Please repeat the lines below exactly. Begin with the line containing "(** * Jellyfin" and go on through the line containing "returns a [result].".

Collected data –
>>>

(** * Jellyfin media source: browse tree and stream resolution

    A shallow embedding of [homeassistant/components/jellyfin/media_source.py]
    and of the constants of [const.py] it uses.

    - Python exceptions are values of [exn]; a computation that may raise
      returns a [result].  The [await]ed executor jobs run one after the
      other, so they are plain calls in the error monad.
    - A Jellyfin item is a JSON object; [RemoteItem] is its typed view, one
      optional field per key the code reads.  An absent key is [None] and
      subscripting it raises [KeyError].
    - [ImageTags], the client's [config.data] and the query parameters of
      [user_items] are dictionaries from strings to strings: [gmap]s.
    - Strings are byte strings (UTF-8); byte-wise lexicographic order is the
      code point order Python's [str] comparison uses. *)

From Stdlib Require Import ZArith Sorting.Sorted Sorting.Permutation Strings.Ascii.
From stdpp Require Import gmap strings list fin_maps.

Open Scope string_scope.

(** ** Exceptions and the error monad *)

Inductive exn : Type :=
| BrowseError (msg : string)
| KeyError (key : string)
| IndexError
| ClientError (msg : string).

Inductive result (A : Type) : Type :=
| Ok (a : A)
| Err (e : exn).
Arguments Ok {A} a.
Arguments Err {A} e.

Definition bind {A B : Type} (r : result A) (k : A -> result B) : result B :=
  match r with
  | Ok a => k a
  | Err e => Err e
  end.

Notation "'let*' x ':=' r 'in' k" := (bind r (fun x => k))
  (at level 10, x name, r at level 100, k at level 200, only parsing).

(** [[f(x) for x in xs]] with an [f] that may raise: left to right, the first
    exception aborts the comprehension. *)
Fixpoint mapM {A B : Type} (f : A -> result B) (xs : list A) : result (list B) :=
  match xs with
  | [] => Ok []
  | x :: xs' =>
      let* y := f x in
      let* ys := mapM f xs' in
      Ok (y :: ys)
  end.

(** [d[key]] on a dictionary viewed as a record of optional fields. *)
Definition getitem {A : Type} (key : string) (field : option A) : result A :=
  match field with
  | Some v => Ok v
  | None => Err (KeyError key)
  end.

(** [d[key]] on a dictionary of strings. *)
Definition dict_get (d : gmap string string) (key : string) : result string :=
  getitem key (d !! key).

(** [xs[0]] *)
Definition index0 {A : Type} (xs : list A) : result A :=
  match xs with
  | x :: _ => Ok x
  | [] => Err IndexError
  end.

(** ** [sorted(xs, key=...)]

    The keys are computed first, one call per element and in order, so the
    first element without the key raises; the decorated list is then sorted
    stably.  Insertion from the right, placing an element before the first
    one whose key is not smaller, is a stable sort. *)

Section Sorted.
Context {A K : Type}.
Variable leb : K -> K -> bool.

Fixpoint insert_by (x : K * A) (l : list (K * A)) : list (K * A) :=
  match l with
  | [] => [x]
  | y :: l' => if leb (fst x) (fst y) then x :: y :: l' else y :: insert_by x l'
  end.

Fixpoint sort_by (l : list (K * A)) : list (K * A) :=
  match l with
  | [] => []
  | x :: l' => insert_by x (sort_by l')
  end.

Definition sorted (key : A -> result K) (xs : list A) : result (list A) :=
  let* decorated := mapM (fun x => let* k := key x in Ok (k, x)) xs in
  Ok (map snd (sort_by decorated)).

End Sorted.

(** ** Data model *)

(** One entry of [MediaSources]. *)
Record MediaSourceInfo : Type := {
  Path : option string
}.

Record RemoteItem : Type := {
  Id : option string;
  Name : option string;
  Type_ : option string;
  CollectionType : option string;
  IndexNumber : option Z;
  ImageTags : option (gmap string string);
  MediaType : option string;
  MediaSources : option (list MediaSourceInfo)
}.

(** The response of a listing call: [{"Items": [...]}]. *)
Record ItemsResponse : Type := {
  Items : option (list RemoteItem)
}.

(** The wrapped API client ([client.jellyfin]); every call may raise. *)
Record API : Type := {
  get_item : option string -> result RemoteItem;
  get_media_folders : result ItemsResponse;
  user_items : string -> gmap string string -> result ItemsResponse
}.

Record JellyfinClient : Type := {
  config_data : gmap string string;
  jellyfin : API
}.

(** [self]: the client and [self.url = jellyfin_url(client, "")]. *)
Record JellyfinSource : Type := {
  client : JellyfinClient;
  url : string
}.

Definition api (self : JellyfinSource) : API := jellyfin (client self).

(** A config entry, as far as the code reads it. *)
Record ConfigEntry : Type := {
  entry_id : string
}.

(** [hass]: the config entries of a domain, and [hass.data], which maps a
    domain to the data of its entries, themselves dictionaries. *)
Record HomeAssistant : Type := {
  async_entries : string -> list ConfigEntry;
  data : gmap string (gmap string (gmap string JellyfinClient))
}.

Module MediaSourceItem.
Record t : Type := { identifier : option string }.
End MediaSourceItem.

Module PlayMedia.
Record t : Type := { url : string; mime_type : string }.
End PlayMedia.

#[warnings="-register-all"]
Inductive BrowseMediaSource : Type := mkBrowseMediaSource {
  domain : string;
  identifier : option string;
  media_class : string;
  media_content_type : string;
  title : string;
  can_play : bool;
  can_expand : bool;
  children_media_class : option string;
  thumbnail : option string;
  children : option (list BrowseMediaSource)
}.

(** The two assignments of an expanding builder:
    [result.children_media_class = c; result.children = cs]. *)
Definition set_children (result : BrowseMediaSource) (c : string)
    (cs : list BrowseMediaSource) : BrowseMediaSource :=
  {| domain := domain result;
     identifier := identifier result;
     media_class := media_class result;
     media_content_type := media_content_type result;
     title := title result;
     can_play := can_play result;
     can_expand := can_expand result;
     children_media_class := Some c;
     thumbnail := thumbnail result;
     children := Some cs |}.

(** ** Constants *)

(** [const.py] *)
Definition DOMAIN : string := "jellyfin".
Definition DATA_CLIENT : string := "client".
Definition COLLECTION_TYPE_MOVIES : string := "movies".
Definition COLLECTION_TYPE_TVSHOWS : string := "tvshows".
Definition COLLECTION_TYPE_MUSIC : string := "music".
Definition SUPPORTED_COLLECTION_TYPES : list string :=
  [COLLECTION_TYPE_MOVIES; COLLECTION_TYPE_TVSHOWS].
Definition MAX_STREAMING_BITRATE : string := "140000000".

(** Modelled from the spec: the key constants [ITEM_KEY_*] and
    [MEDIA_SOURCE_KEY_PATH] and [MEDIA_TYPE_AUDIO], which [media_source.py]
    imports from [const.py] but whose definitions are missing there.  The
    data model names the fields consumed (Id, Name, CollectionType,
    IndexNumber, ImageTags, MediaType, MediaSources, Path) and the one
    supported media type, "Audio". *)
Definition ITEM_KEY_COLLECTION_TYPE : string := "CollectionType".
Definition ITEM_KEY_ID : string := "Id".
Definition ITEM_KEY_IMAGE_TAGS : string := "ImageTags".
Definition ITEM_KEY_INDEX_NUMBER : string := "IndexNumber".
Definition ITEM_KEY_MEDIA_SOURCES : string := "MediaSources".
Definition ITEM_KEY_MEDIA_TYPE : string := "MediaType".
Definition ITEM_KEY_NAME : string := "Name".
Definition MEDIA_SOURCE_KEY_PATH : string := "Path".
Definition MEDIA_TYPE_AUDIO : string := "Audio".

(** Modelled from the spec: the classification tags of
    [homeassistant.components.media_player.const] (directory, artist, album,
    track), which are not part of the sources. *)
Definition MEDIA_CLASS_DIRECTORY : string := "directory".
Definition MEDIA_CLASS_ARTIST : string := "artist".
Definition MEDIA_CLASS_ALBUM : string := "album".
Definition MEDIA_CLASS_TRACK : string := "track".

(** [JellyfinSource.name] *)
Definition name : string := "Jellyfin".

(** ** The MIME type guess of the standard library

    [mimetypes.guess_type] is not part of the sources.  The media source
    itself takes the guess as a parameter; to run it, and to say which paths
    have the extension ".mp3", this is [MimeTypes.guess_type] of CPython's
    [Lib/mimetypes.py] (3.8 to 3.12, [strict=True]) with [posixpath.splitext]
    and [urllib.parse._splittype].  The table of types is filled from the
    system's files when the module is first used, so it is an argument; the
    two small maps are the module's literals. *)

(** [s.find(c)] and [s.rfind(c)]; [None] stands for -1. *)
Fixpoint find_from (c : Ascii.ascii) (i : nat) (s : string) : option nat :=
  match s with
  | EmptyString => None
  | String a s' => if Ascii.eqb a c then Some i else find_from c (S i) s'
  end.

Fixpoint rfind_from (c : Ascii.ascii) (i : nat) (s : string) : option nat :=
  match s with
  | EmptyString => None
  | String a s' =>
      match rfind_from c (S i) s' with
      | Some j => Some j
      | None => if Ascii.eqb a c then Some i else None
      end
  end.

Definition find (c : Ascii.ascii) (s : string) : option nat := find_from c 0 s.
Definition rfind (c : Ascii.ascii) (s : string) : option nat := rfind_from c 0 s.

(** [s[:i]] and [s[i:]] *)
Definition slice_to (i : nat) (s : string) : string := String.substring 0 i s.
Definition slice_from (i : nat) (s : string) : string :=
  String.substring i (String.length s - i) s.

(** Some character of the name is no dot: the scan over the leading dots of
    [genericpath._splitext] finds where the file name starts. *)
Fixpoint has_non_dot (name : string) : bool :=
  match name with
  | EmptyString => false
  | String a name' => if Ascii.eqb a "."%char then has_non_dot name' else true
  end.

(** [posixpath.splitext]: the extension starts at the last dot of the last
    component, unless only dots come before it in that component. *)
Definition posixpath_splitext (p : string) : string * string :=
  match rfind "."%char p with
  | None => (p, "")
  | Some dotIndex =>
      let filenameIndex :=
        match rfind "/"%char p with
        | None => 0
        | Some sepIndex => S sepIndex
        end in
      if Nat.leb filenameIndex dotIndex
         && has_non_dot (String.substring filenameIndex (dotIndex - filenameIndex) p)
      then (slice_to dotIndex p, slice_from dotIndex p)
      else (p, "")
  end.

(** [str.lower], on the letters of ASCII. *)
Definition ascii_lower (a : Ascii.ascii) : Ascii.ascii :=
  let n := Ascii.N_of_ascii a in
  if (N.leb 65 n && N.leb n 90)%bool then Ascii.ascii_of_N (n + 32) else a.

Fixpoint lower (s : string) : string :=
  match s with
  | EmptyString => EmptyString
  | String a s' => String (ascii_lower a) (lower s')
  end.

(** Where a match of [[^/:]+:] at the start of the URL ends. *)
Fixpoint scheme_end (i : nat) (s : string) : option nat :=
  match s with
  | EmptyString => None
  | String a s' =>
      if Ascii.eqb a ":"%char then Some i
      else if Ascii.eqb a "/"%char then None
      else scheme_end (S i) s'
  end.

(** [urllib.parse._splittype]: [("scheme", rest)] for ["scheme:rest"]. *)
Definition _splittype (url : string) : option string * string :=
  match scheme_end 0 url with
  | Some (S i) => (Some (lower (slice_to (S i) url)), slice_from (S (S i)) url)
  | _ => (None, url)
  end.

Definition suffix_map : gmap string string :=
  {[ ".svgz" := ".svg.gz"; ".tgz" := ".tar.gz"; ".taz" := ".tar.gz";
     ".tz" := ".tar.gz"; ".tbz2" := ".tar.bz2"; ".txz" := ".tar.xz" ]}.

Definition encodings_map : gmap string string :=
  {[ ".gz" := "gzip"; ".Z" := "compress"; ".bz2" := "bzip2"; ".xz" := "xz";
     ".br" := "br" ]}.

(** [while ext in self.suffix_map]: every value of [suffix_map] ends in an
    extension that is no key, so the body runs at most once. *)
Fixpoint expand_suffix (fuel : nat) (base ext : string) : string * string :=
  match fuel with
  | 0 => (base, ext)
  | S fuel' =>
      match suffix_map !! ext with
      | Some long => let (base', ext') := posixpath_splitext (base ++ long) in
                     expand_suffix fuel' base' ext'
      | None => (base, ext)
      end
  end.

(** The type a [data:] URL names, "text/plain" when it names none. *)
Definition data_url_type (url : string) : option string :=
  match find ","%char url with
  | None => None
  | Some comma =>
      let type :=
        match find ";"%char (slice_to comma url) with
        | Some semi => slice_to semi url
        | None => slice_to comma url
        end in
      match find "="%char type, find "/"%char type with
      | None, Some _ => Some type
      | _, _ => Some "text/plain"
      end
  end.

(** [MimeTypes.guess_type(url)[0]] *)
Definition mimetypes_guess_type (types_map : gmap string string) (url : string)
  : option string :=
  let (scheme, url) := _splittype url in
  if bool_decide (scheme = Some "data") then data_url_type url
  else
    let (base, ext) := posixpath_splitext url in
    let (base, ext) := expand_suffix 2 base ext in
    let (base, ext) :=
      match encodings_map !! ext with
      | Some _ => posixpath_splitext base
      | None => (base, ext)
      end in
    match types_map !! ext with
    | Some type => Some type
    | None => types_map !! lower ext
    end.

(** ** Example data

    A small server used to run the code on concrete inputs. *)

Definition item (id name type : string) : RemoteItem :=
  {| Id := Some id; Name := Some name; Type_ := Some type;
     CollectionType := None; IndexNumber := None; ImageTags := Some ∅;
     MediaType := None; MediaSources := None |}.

<<<
>>>

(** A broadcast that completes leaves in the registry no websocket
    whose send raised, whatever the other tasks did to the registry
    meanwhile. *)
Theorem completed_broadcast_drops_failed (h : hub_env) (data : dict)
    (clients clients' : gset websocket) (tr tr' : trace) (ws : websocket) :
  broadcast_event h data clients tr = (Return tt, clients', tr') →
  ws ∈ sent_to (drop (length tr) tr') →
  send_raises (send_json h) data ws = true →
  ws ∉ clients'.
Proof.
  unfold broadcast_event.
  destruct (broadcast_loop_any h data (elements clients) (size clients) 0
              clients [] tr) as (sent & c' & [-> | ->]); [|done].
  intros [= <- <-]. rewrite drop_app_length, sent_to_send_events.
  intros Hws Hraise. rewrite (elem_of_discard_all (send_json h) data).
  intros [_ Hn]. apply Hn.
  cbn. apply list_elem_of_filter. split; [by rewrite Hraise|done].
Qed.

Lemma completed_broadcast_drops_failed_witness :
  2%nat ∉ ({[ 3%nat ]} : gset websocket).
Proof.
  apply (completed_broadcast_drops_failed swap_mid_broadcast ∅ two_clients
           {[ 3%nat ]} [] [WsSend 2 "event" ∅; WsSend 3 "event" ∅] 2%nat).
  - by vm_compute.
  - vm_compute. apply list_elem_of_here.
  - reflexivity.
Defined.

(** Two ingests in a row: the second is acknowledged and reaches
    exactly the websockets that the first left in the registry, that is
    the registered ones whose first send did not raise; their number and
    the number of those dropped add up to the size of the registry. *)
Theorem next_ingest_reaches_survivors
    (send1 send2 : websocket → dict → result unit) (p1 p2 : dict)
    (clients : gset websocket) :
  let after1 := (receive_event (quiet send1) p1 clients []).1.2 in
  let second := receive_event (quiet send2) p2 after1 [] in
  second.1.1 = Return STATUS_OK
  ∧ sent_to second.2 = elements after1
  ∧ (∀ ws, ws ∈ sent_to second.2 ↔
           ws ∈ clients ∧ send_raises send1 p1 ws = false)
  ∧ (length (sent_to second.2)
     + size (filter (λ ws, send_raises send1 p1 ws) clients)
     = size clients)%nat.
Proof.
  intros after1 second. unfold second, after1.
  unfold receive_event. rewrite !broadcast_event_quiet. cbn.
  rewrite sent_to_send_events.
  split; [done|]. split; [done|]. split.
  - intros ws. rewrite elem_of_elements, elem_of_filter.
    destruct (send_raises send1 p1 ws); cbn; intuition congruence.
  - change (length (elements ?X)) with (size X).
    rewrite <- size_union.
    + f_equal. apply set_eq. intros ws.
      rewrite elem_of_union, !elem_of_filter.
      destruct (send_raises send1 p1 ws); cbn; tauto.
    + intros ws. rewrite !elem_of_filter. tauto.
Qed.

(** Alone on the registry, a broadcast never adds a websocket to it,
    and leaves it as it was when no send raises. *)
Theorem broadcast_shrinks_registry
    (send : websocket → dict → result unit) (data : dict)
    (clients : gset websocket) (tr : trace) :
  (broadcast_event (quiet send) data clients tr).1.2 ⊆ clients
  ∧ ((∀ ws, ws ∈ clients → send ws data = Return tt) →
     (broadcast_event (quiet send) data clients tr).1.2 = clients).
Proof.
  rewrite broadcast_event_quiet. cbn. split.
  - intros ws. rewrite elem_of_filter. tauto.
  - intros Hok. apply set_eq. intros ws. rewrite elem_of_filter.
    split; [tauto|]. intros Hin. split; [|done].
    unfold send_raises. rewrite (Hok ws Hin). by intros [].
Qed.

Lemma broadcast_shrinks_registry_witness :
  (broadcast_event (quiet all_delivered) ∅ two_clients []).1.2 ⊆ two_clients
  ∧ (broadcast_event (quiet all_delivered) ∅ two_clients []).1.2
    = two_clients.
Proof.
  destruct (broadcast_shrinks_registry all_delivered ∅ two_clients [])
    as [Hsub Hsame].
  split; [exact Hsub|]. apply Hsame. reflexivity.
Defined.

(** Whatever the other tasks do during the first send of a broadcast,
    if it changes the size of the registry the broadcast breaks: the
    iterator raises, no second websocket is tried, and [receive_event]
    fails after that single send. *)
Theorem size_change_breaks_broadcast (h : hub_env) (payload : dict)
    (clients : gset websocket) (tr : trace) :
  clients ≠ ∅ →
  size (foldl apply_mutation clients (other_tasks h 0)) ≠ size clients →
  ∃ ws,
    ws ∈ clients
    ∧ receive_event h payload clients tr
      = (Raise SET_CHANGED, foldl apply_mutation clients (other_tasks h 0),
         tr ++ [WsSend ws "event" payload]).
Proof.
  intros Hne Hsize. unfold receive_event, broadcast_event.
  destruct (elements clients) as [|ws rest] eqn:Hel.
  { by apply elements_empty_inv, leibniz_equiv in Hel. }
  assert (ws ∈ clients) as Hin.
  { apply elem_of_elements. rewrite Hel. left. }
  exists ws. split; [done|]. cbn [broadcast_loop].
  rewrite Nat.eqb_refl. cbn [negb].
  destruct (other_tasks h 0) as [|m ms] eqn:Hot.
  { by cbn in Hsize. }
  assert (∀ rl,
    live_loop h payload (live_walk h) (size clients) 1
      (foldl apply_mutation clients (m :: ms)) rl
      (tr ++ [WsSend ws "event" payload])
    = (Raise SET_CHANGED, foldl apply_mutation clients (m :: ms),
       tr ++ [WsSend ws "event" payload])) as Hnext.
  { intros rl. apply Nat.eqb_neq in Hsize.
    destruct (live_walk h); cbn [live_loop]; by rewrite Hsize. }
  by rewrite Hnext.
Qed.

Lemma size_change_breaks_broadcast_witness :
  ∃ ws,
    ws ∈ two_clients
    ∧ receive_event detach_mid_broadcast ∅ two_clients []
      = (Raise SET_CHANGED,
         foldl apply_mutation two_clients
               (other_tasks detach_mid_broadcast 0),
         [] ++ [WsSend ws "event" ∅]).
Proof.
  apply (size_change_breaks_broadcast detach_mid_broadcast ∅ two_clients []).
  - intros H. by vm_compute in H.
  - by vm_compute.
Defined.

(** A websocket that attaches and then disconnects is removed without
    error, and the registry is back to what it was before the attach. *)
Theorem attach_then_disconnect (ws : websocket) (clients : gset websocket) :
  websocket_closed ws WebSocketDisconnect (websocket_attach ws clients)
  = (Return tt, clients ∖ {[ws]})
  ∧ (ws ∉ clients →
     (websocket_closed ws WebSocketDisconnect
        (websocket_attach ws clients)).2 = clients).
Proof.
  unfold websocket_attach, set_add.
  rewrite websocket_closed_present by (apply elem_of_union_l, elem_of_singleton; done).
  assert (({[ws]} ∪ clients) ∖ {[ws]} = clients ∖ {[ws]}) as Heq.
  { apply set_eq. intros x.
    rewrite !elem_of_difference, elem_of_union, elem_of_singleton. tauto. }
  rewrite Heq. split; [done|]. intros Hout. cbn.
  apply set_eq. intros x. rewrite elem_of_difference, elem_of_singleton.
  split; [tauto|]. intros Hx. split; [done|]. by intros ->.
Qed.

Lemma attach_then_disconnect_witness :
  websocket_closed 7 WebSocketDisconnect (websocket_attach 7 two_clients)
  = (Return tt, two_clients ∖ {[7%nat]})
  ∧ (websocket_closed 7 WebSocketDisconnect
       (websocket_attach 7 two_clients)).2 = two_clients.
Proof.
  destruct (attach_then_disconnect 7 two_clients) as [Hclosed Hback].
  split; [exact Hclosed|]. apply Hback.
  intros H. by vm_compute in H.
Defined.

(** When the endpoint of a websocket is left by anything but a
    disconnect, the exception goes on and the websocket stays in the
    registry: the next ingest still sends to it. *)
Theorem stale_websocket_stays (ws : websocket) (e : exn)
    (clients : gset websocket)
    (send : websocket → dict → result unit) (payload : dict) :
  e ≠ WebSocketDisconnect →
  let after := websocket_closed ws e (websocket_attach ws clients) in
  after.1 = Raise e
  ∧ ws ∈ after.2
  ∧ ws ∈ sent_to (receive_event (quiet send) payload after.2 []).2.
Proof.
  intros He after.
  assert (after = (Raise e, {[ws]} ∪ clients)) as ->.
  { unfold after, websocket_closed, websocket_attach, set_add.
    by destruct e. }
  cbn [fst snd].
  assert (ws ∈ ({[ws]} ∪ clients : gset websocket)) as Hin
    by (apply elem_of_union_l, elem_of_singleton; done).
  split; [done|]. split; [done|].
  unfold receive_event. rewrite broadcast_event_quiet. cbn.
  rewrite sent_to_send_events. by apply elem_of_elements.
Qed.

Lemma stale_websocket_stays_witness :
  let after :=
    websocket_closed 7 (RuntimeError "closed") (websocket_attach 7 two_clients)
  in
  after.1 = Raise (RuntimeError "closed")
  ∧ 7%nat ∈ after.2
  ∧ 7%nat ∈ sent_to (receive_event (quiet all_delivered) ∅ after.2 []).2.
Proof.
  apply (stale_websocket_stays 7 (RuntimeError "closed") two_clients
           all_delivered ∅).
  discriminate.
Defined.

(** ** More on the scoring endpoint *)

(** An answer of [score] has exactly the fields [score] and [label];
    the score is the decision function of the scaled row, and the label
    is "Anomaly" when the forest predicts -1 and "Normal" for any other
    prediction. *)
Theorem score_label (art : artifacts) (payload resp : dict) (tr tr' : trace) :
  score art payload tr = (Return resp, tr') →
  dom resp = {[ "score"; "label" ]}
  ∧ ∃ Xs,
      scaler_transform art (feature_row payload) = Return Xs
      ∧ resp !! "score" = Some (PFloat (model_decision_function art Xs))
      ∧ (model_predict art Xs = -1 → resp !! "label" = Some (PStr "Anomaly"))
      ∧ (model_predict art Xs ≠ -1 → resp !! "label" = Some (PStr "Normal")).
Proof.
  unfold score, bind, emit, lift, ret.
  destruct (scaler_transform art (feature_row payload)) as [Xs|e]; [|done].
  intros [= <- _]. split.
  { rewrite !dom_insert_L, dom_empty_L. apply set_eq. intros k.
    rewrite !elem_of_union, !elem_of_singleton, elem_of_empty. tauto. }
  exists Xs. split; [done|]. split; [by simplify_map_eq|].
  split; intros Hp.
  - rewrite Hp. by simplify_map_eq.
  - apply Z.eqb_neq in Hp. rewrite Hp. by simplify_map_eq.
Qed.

<<<

Solution for this task –
(** * Jellyfin media source: browse tree and stream resolution

    A shallow embedding of [homeassistant/components/jellyfin/media_source.py]
    and of the constants of [const.py] it uses.

    - Python exceptions are values of [exn]; a computation that may raise
      returns a [result].  The [await]ed executor jobs run one after the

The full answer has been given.